Lemma send_buckets_ran ns {B R} self (req : list B -> CrossShard.CrossShardRequest R) mkop f c As :
  (forall b, served ns (req b) (mkop b) (f b)) -> forall bs k done c1 As1 local,
  ran ns c As done c1 As1 -> (forall i, i ∈ (fst ∘ fst <$> done) -> (i < k)%nat /\ i <> self) ->
  buckets_ready ns mkop c self k bs ->
  exists more c2 As2,
    Dispatch.send_buckets clock_at instant_at io_at links self req k bs local c1
      = (Ok (kept_bucket self k bs local, (fun x => Some (f x.1.2 x.2)) <$> more), c2) /\
    ran ns c As (done ++ outcomes mkop more) c2 As2 /\ buckets_sent self k bs more.
Proof.
  intros Hreq. induction bs as [|b bs IH]; intros k done c1 As1 local Hran Hlt Hok.
  { exists [], c1, As1. rewrite app_nil_r. split_and!; [|done|split; [set_solver|done]]. unfold kept_bucket. by case_decide. }
  assert (forall i, i ∈ (fst ∘ fst <$> done) -> (i < S k)%nat /\ i <> self) as Hlt'
    by (intros i Hi; destruct (Hlt i Hi); split; [lia|done]).
  pose proof (ready_tail _ _ _ _ _ _ _ Hok) as Hok'.
  destruct (decide (k = self \/ b = None)) as [Hskip|Hsend].
  - destruct (IH (S k) done c1 As1 (if decide (k = self) then match b with Some b => Some b | None => local end else local)
      Hran Hlt' Hok') as (more & c2 & As2 & Hs & Hran2 & Hsent).
    exists more, c2, As2. split_and!; [|done|by apply sent_skip].
    destruct b as [b|]; cbn [Dispatch.send_buckets]; case_decide; subst; rewrite ?kept_bucket_here, ?kept_bucket_next by done;
      (exact Hs || (by destruct Hskip)).
  - destruct b as [b|]; [|tauto]. assert (k <> self) as Hne by tauto.
    destruct (Hok 0%nat b) as (s & Hs & Ho); [done|lia|]. rewrite Nat.add_0_r in Hs.
    assert (k ∉ (fst ∘ fst <$> done)) as Hk by (intros Hk; destruct (Hlt _ Hk); lia).
    destruct (send_to_ran _ _ _ _ _ _ _ _ _ _ _ (Hreq b) Hran Hk Hs Ho) as (r & c2 & As2 & Hsend1 & Hran2).
    destruct (IH (S k) _ c2 As2 local Hran2) as (more & c3 & As3 & Hsend2 & Hran3 & Hsent); [|done|].
    { intros i. rewrite fmap_app, elem_of_app. intros [Hi|Hi]; [by apply Hlt'|].
      cbn in Hi. apply list_elem_of_singleton in Hi as ->. split; [lia|done]. }
    exists ((k, b, r) :: more), c3, As3. split_and!; [|by rewrite <- app_assoc in Hran3|by apply sent_cons].
    cbn [Dispatch.send_buckets]. rewrite decide_False by done. unfold mbind, st_mbind, st_bind at 1. rewrite Hsend1.
    unfold st_bind. rewrite Hsend2. by rewrite kept_bucket_next.
Qed.

(** ** Commands that go by key *)

(** A connection that is served by one of the shards. *)
Definition conn_ok (st : ConnState) (c : cluster) : Prop :=
  cross_shard_txs st = Some (n_shards st) /\ length c = n_shards st /\ (shard_idx st < n_shards st)%nat.

(** Each shard that has a share of the items, and the own one, can do its part. *)
Definition shares_ready (ns : bytes) {B} (key : B -> bytes) (mkop : list B -> op) (st : ConnState) (c : cluster)
    (items : list B) : Prop :=
  forall i, (i < n_shards st)%nat -> i = shard_idx st \/ share key (n_shards st) i items <> [] ->
    exists s, c !! i = Some s /\ op_ok ns (mkop (share key (n_shards st) i items)) s.
(* ===== verification/HttpRefine.v ===== *)
(** * What the HTTP interface does

    A key that a client writes percent-encoded into the path is the key that the
    connection is routed by and that the handler uses ([http_key_reaches_handler]);
    the requests on single keys that the description of the API knows ([asks]) do the
    operations that it gives for them ([http_refines_map]).  Batches are in
    [HttpBatch]. *)

From stdpp Require Import base tactics numbers list gmap strings.
From Stdlib Require Import ZArith Lia.
From S2P Require Import Prelude Record Index LogFile ValueStore Recover NsLog NsRepr NsSpec Reclaim NsBatch NsSim NsOk NsContract Ascii Command Glob Cache Watch Stream Store StoreInv StoreSpec StoreMany StoreRefine StoreRun Routing Messages CrossShard Dispatch DispatchRefine DispatchMap HttpMsg Http HttpConn.

Open Scope Z_scope.
Open Scope lit_scope.

(** ** Percent encoding *)

Lemma decode_plain c rest : (c =? 37) = false -> percent_decode (c :: rest) = c :: percent_decode rest.
Proof. intros Hc. destruct rest as [|h [|l rest]]; cbn [percent_decode]; [done..|]. by rewrite Hc. Qed.

(** The code of one byte. *)
Definition encode_byte (c : Z) : bytes := if unreserved c then [c] else [37; hex_upper (Z.shiftr c 4); hex_upper (Z.land c 15)].

Definition byte_code_ok (c : Z) : bool :=
  if unreserved c then negb (c =? 37)
  else bool_decide (hex_val (hex_upper (Z.shiftr c 4)) = Some (Z.shiftr c 4) /\
                    hex_val (hex_upper (Z.land c 15)) = Some (Z.land c 15) /\
                    Z.lor (Z.shiftl (Z.shiftr c 4) 4) (Z.land c 15) = c).

(** Bytes that end something in a request line or a path. *)
Definition plain (c : Z) : bool := negb ((c =? 10) || (c =? 32) || (c =? 47) || (c =? 63)).

Lemma all_byte_codes_ok c : is_u8 c -> byte_code_ok c = true /\ forallb plain (encode_byte c) = true.
Proof.
  intros Hc. assert (Forall (fun c => byte_code_ok c && forallb plain (encode_byte c) = true) (seqZ 0 256)) as Hall
    by (apply (bool_decide_unpack _); vm_compute; exact I).
  rewrite Forall_forall in Hall. apply andb_true_iff, Hall, elem_of_seqZ. unfold is_u8, u8_max in Hc. lia.
Qed.

Lemma percent_roundtrip b : is_bytes b -> percent_decode (percent_encode_bytes b) = b.
Proof.
  induction 1 as [|c b Hc _ IH]; [done|]. change (percent_encode_bytes (c :: b)) with (encode_byte c ++ percent_encode_bytes b).
  destruct (all_byte_codes_ok c Hc) as [Hok _]. unfold byte_code_ok, encode_byte in *. destruct (unreserved c).
  - apply negb_true_iff in Hok. cbn [app]. by rewrite decode_plain, IH.
  - apply bool_decide_eq_true in Hok as (Hh & Hl & Hc'). cbn [app percent_decode]. rewrite Hh, Hl, IH. cbn. by rewrite Hc'.
Qed.

Lemma percent_encode_plain b : is_bytes b -> Forall (fun c => plain c = true) (percent_encode_bytes b).
Proof.
  induction 1 as [|c b Hc _ IH]; [constructor|]. change (percent_encode_bytes (c :: b)) with (encode_byte c ++ percent_encode_bytes b).
  apply Forall_app. split; [|done]. destruct (all_byte_codes_ok c Hc) as [_ Hp]. apply Forall_forall. intros x Hx.
  rewrite forallb_forall in Hp. by apply Hp, list_elem_of_In.
Qed.

Lemma plain_no_byte c b : plain c = false -> Forall (fun c => plain c = true) b -> no_byte c b.
Proof.
  intros Hc Hb. unfold no_byte. eapply Forall_impl; [exact Hb|]. cbn. intros x Hx. apply Z.eqb_neq. intros ->. congruence.
Qed.

(** The two decoders agree. *)
Lemma percent_decode_same b : percent_decode_routing b = percent_decode b.
Proof.
  induction b as [b IH] using (induction_ltof1 _ (@length Z)). unfold ltof in IH.
  destruct b as [|c rest]; [done|]. destruct rest as [|h [|l rest]]; [done|by cbn|].
  cbn [percent_decode percent_decode_routing].
  assert (percent_decode_routing (h :: l :: rest) = percent_decode (h :: l :: rest)) as Hrest by (apply IH; cbn; lia).
  cbn [percent_decode percent_decode_routing] in Hrest. rewrite Hrest.
  assert (percent_decode_routing rest = percent_decode rest) as -> by (apply IH; cbn; lia). done.
Qed.

Lemma no_incr_suffix b : no_byte 47 b -> strip_suffix (lit "/incr") b = None.
Proof.
  intros Hb. unfold strip_suffix. destruct (_ && _) eqn:Hs; [|done]. exfalso.
  apply andb_true_iff in Hs as [_ Hs]. apply bytes_eqb_spec in Hs. unfold from in Hs.
  assert (47 ∈ drop (Z.to_nat (zlen b - zlen (lit "/incr"))) b) as Hin by (rewrite Hs; cbn; constructor).
  unfold no_byte in Hb. rewrite Forall_forall in Hb.
  assert (47 ∈ b) as Hin' by (rewrite <- (take_drop (Z.to_nat (zlen b - zlen (lit "/incr"))) b); set_solver).
  by specialize (Hb 47 Hin').
Qed.

Lemma incr_suffix b : strip_suffix (lit "/incr") (b ++ lit "/incr") = Some b.
Proof.
  unfold strip_suffix. rewrite zlen_app. replace (zlen b + zlen (lit "/incr") - zlen (lit "/incr")) with (zlen b) by lia.
  unfold from, range. rewrite Z.sub_0_r. change (Z.to_nat 0) with 0%nat. rewrite drop_0.
  assert (Z.to_nat (zlen b) = length b) as -> by (unfold zlen; lia). rewrite drop_app_length, take_app_length.
  destruct (Z.leb_spec (zlen (lit "/incr")) (zlen b + zlen (lit "/incr"))) as [_|Hlt]; [|pose proof (zlen_nonneg b); lia].
  by rewrite (proj2 (bytes_eqb_spec _ _)).
Qed.

(** ** Routes of single keys *)

Section Routes.
Context {crc_impl : CrcFast} {blake : Blake3} `{Mpsc} `{Memchr} `{Messages} `{FxHash} `{!HttpLib}.
Context (clock_at instant_at : nat -> nat -> Z) (io_at : nat -> nat -> faults) (links : nat -> Cluster.link).
Context (merges : nat -> list merge_faults) (pkg_version metrics openapi : bytes) (sync_failures : list Z) (sync_failure_threshold : Z) (self n : nat).
Abbreviation route := (Http.route clock_at instant_at io_at links merges pkg_version self n metrics openapi sync_failures sync_failure_threshold).

(** The path of a key, and of its counter. *)
Definition key_path (incr : bool) (seg : bytes) : bytes := if incr then seg ++ lit "/incr" else seg.

(** The handler of a method on a key. *)
Definition on_key (incr : bool) (ns key body : bytes) (req : Request) : ST (list ShardStore.t) Http.stop Response :=
  if incr then
    match method req with
    | POST =>
        Http.handle_incr clock_at instant_at io_at self ns key
          (default 1 (s ← query_param (query req) (lit "delta"); parse_i64 s))
    | _ => mret method_not_allowed
    end
  else
    match method req with
    | GET => Http.handle_get clock_at instant_at io_at self ns key
    | HEAD => Http.handle_head clock_at instant_at io_at self ns key
    | PUT => Http.handle_put clock_at instant_at io_at self ns key body req
    | DELETE => Http.handle_delete clock_at instant_at io_at self ns key req
    | PATCH => Http.handle_patch clock_at instant_at io_at self ns key req
    | _ => mret method_not_allowed
    end.

Lemma key_path_strip incr seg : no_byte 47 seg ->
  strip_suffix (lit "/incr") (key_path incr seg) = if incr then Some seg else None.
Proof. destruct incr; cbn [key_path]; [by rewrite incr_suffix|by apply no_incr_suffix]. Qed.

Lemma key_path_ne incr seg : seg <> [] -> key_path incr seg <> [].
Proof. destruct incr; [|done]. by destruct seg. Qed.

Lemma route_to_key incr req body ns seg :
  path req = needle ++ key_path incr seg -> no_byte 47 seg -> (incr = false -> seg <> lit "batch") -> percent_decode seg <> [] ->
  parse_ns (query req) = Ok ns -> route req body = on_key incr ns (percent_decode seg) body req.
Proof.
  intros Hpath Hseg Hb Hd Hns. assert (seg <> []) as Hne by (by intros ->).
  unfold Http.route. rewrite Hpath, Hns. set (rest := key_path incr seg).
  repeat match goal with
         | |- context [needle ++ rest =b ?p] => replace (needle ++ rest =b p) with false by (vm_compute; reflexivity)
         end.
  assert ((needle ++ rest =b lit "/v1/kv/batch") = false) as ->.
  { apply not_true_is_false. rewrite bytes_eqb_spec. intros Heq. apply (inj (app needle)) in Heq. unfold rest in Heq.
    destruct incr; cbn [key_path] in Heq; [|by apply Hb].
    pose proof (key_path_strip true seg Hseg) as Hs. cbn [key_path] in Hs. rewrite Heq in Hs. by vm_compute in Hs. }
  assert ((needle ++ rest =b lit "/v1/kv/") = false) as ->.
  { apply not_true_is_false. rewrite bytes_eqb_spec. intros Heq. apply (key_path_ne incr seg Hne), (inj (app needle)).
    by rewrite app_nil_r. }
  assert (starts_with (lit "/v1/kv/") (needle ++ rest) = true) as -> by reflexivity.
  change (drop 7 (needle ++ rest)) with rest. unfold rest. rewrite key_path_strip by done.
  unfold on_key. destruct incr; cbn [key_path]; rewrite (decide_False (P := percent_decode seg = [])) by done; destruct (method req); reflexivity.
Qed.

(** C13: A key in the path of a request is the key that the connection is routed by and
    that the handler works on.  For every key but the empty one and [batch], every
    method and every query with a valid namespace, a connection that begins with a
    request for the percent-encoded key, with a request line that ends within the 4096
    bytes that the accept loop looks at, is dispatched to the shard that the key hashes
    to, and the request runs the handler of its method on exactly that key.  The same
    holds for the counter of a key, with [/incr] behind the key. *)
Theorem http_key_reaches_handler incr key req body ns mname more rr :
  is_bytes key -> key <> [] -> (incr = false -> key <> lit "batch") ->
  path req = needle ++ key_path incr (percent_encode_bytes key) -> parse_ns (query req) = Ok ns ->
  no_byte 32 mname -> no_byte 10 mname -> no_byte 32 (query req) -> no_byte 10 (query req) ->
  zlen (request_line mname (path req) (Some (query req))) + 2 <= 4096 ->
  accept_loop peek_http_key reject_http n [opened (request_line mname (path req) (Some (query req)) ++ crlf ++ more)] rr
    = [Dispatched (shard_for_key key n)] /\
  route req body = on_key incr ns key body req.
Proof.
  intros Hkey Hne Hb Hpath Hns Hm Hm' Hq Hq' Hlen. set (seg := percent_encode_bytes key) in *.
  pose proof (percent_encode_plain key Hkey) as Hp. fold seg in Hp.
  pose proof (percent_roundtrip key Hkey) as Hd. fold seg in Hd.
  assert (seg <> []) as Hs by (intros Hs; rewrite Hs in Hd; by subst).
  assert (forall c, plain c = false -> no_byte c seg) as Hno by (intros c Hc; by apply plain_no_byte).
  assert (forall c, (c =? 47) = false -> plain c = false -> no_byte c (key_path incr seg)) as Hno'.
  { intros c H47 Hc. destruct incr; cbn [key_path]; [|by apply Hno]. apply Forall_app. split; [by apply Hno|].
    unfold plain in Hc. rewrite negb_false_iff, !orb_true_iff, !Z.eqb_eq in Hc. rewrite Z.eqb_neq in H47.
    assert (c = 10 \/ c = 32 \/ c = 63) as [->|[->| ->]] by lia; by repeat constructor. }
  assert (forall c, c = 10 \/ c = 32 -> no_byte c (path req)) as Hno2.
  { intros c Hc. rewrite Hpath. apply Forall_app. split; [|by destruct Hc as [-> | ->]; apply Hno'].
    by destruct Hc as [-> | ->]; repeat constructor. }
  split.
  - apply accept_keyed. rewrite peek_request_line; [|done|done|by apply Hno2; right|by apply Hno2; left|by intros q [= <-]|done].
    rewrite Hpath, key_in_kv_path; [|by apply Hno'..|].
    + unfold path_key. rewrite key_path_strip by (by apply Hno). f_equal. rewrite percent_decode_same.
      by destruct incr; cbn.
    + rewrite key_path_strip by (by apply Hno). by destruct incr; cbn.
  - rewrite <- Hd at 1. apply route_to_key; try done; [by apply Hno| |by rewrite Hd].
    intros Hi Hbatch. apply (Hb Hi). rewrite <- Hd, Hbatch. done.
Qed.
End Routes.

(** ** Single keys *)

Section Single.
Context {crc_impl : CrcFast} {blake : Blake3} `{Mpsc} `{Memchr} `{Messages} `{FxHash} `{!HttpLib} (max : Z).
Context (clock_at instant_at : nat -> nat -> Z) (io_at : nat -> nat -> faults) (self : nat).
Abbreviation on_key := (on_key clock_at instant_at io_at self).

Definition entry_reply (r : eresult reply) : eresult (option Entry) :=
  match r with Ok (REntry e) => Ok e | Ok _ => Ok None | Err e => Err e end.
Definition bool_reply (r : eresult reply) : eresult bool :=
  match r with Ok (RBool b) => Ok b | Ok _ => Ok false | Err e => Err e end.

(** What a request on a key asks of the map, and the response that the reply makes at
    an instant; or the response to a request that asks for nothing that can be done. *)
Inductive plan := Do (o : op) (respond : eresult reply -> Z -> Response) | Refuse (r : Response).

Definition show_entry (missing : Response) (with_body : bool) (r : eresult reply) (now : Z) : Response :=
  match entry_reply r with
  | Err e => engine_error_response e
  | Ok None => missing
  | Ok (Some e) =>
      if with_body then mkResponse 200 (Http.entry_headers e now ++ [Http.octet_stream]) (Fixed (e_value e))
      else mkResponse 200 (Http.entry_headers e now) NoBody
  end.

Definition show_bool (no : Response) (r : eresult reply) (now : Z) : Response :=
  match bool_reply r with Ok true => no_content | Ok false => no | Err e => engine_error_response e end.

Definition show_done (r : eresult reply) (now : Z) : Response :=
  match r with Ok _ => no_content | Err e => engine_error_response e end.

Definition show_count (r : eresult reply) (now : Z) : Response :=
  match count_of r with
  | Ok n => json_response 200 (JObj [(lit "value", JNum n)])
  | Err e => engine_error_response e
  end.

Definition show_revision (r : eresult reply) (now : Z) : Response :=
  match r with
  | Ok (RRev (Some rev)) => mkResponse 204 [(lit "X-KV-Revision", show_u64 rev)] NoBody
  | Ok _ => err 409 (lit "conflict") (lit "revision mismatch")
  | Err e => engine_error_response e
  end.
(* ===== verification/HttpBatch.v ===== *)
(** * Batches over HTTP

    [handle_batch] sends each operation of a batch to the shard of its key.  Here it is
    shown to do the operations one after the other on the contents of the shards, up
    to the first one that fails, and to put their results into the response
    ([batch_refines_map]). *)

From stdpp Require Import base tactics numbers list gmap strings.
From Stdlib Require Import ZArith Lia.
From S2P Require Import Prelude Record Index LogFile ValueStore Recover NsLog NsRepr NsSpec Reclaim NsBatch NsSim NsOk NsContract Ascii Command Glob Cache Watch Stream Store StoreInv StoreSpec StoreMany StoreRefine StoreRun Routing Messages CrossShard Dispatch DispatchRefine DispatchMap HttpMsg Http HttpConn HttpRefine.

Open Scope Z_scope.
Open Scope lit_scope.

Lemma st_fmap_ok {S E A B} (m : ST S E A) (f : A -> B) s a s1 : m s = (Ok a, s1) -> (f <$> m) s = (Ok (f a), s1).
Proof. intros Hm. unfold fmap, st_fmap, st_bind. by rewrite Hm. Qed.

Section Batch.
Context {crc_impl : CrcFast} {blake : Blake3} `{Mpsc} `{Memchr} `{Messages} `{FxHash} `{!HttpLib} (max : Z).
Context (clock_at instant_at : nat -> nat -> Z) (io_at : nat -> nat -> faults) (links : nat -> Cluster.link) (self n : nat).
Abbreviation batch_one := (Http.batch_one clock_at instant_at io_at links self n).
Abbreviation batch_loop := (Http.batch_loop clock_at instant_at io_at links self n).
Abbreviation run i := (run_op (clock_at i) (instant_at i) (io_at i)).
(* ===== verification/Worker.v ===== *)
(** * The worker of a shard, [crates/server/src/main.rs]

    A worker thread opens the store of its shard and serves requests; three tasks on
    the same thread sweep the cache, sync the logs and compact them from time to time.
    When the process is told to stop, the worker syncs its logs once more and seals
    them, and the next process opens what is on disk.  Each request and each round of a
    task is one step here; the times of the rounds are those of the run.

    The theorems: clients cannot tell that the tasks run ([worker_refines_map]); what
    they wrote is there after a restart ([worker_restart]); and [/readyz] tells whether
    the last syncs of a shard have failed ([readyz_exact]). *)

From stdpp Require Import base tactics list gmap strings.
From Stdlib Require Import ZArith Lia.
From S2P Require Import Prelude Record Index LogFile ValueStore Recover NsLog NsRepr NsSpec Reclaim NsBatch NsSim NsOk NsContract NsJournal NsRecover Ascii Glob Cache Watch Stream Store StoreInv StoreSpec StoreMany StoreRefine StoreRun StoreEach Routing Messages CrossShard Dispatch DispatchMap HttpMsg Http HttpRefine.

Open Scope Z_scope.
(* ===== verification/FlagsSnapshot.v ===== *)
(** * The snapshot of the flags, [sdk/ts/flags/src/snapshot.ts]

    [Snapshot] keeps the flag definitions of a server in memory: it loads them page by
    page, and follows the events of a watch from the highest revision it has seen, or
    loads them again from time to time.  The replies and events of the [KvClient] are
    inputs; the calls of the callbacks are recorded in the state ([notified],
    [reported]).  A load is one step here; [load_entries] and [load_end] are its parts
    between the replies, for the runs in which something happens in between.

    The theorem: a load and the events that follow leave exactly the definitions of
    the server, and announce exactly the changes
    ([snapshot_follows]).  [FlagsSync] connects the snapshot with the replay of a log. *)

From stdpp Require Import base tactics numbers list gmap strings.
From Stdlib Require Import ZArith Lia SpecFloat.
From S2P Require Import Prelude Ascii Js.

Open Scope Z_scope.

Inductive Json :=
  | JNull
  | JBool (b : bool)
  | JNum (n : number)
  | JStr (s : js_string)
  | JArr (l : list Json)
  | JObj (o : js_map Json).

(** [TextDecoder], which decodes UTF-8, and [JSON.parse], which throws a [SyntaxError]
    ([None]). *)
Class JsText := {
  text_decode : bytes -> js_string;
  json_parse : js_string -> option Json;
  text_decode_ascii : forall b, Forall (fun c => 0 <= c < 128) b -> text_decode b = b;
}.

Definition DEF_PREFIX : js_string := lit "flags:def:".

Definition defKey (flagName : js_string) : js_string := DEF_PREFIX ++ flagName.

(** [key.slice(DEF_PREFIX.length)]. *)
Definition flag_name (key : js_string) : js_string := drop (length DEF_PREFIX) key.

Inductive JsError := SyntaxError | FlagError_invalid_state | KvError.

Inductive ErrorSource := src_snapshot | src_watch.

Module Snapshot.
Section Snapshot.
Context `{JsText}.

Definition decodeFlagDef (value : bytes) : result JsError (option Json) :=
  let text := text_decode value in
  if (length text =? 0)%nat then Ok None
  else match json_parse text with
  | None => Err SyntaxError
  | Some (JObj o) =>
      match map_get (lit "on") o with
      | Some (JBool _) => Ok (Some (JObj o))
      | _ => Err FlagError_invalid_state
      end
  | Some _ => Err FlagError_invalid_state
  end.

Record t := {
  state : js_map (Json * bytes);
  isReady : bool;
  closed : bool;
  lastRevision : Z;
  notified : list (list js_string);
  reported : list (ErrorSource * JsError * option js_string);
}.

# # # # # # #

Output the lines above between the one holding "(** C13: A key" and the one holding "method and every", inclusive, with nothing before or after them.

(** C13: A key in the path of a request is the key that the connection is routed by and
    that the handler works on.  For every key but the empty one and [batch], every
    method and every query with a valid namespace, a connection that begins with a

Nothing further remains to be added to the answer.